__Activity__: Line count for "induction": state how many lines of the listing below contain it, without anything else.

═══

(** What is left out has two of its group before it. *)
Lemma kept_newest l counts x :
  StronglySorted not_earlier l -> x ∈ l -> x ∉ kept counts l ->
  2 <= default 0 (counts !! plan_group x.2) +
    Z.of_nat (entries (fun y => in_group (plan_group x.2) y /\ not_earlier y x) (kept counts l)).
Proof.
  unfold entries. revert counts. induction l as [|y l IH]; intros counts Hs Hx Hk; [by apply elem_of_nil in Hx|].
  apply StronglySorted_inv in Hs as [Hs Hy]. cbn in *.
  remember (default 0 (counts !! plan_group y.2) + 1) as c eqn:Hcd.
  specialize (IH (<[plan_group y.2 := c]> counts) Hs).
  destruct (MaxSinkStatusCyclesPerPlan <? c) eqn:E; unfold MaxSinkStatusCyclesPerPlan in E; reflect.
  - apply elem_of_cons in Hx as [->|Hx]; [lia|]. specialize (IH Hx Hk).
    destruct (decide (plan_group y.2 = plan_group x.2)) as [He|He].
    + rewrite <- He. lia.
    + by rewrite lookup_insert_ne in IH.
  - apply elem_of_cons in Hx as [->|Hx]; [set_solver|].
    assert (x ∉ kept (<[plan_group y.2 := c]> counts) l) as Hk' by set_solver.
    specialize (IH Hx Hk'). rewrite Forall_forall in Hy. specialize (Hy x Hx).
    destruct (decide (plan_group y.2 = plan_group x.2)) as [He|He].
    + rewrite He, lookup_insert_eq in IH. cbn in IH. rewrite filter_cons_True by done. cbn.
      rewrite He in Hcd |- *. lia.
    + rewrite lookup_insert_ne in IH by done. rewrite filter_cons_False; [done|]. unfold in_group. naive_solver.
Qed.

(** The entries that [pruneSinkStatusesToMaxEntries] leaves. *)
Lemma prune_rest l m rest :
  map_to_list m ≡ₚ rest ++ l -> map_to_list (fold_left (fun m kv => delete kv.1 m) l m) ≡ₚ rest.
Proof.
  revert m. induction l as [|[k e] l IH]; intros m H; cbn; [by rewrite app_nil_r in H|].
  apply IH. apply (delete_rest m k e). by rewrite H, Permutation_middle.
Qed.

Lemma length_kept_group l g : (entries (in_group g) (kept ∅ l) <= 2)%nat.
Proof. pose proof (kept_bounded l ∅ g). rewrite lookup_empty in H. cbn in H. lia. Qed.

#[local] Instance entries_proper P {HP : forall x, Decision (P x)} : Proper (Permutation ==> eq) (entries P).
Proof. intros l k H. unfold entries. by rewrite H. Qed.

═══

__Solution below__: 2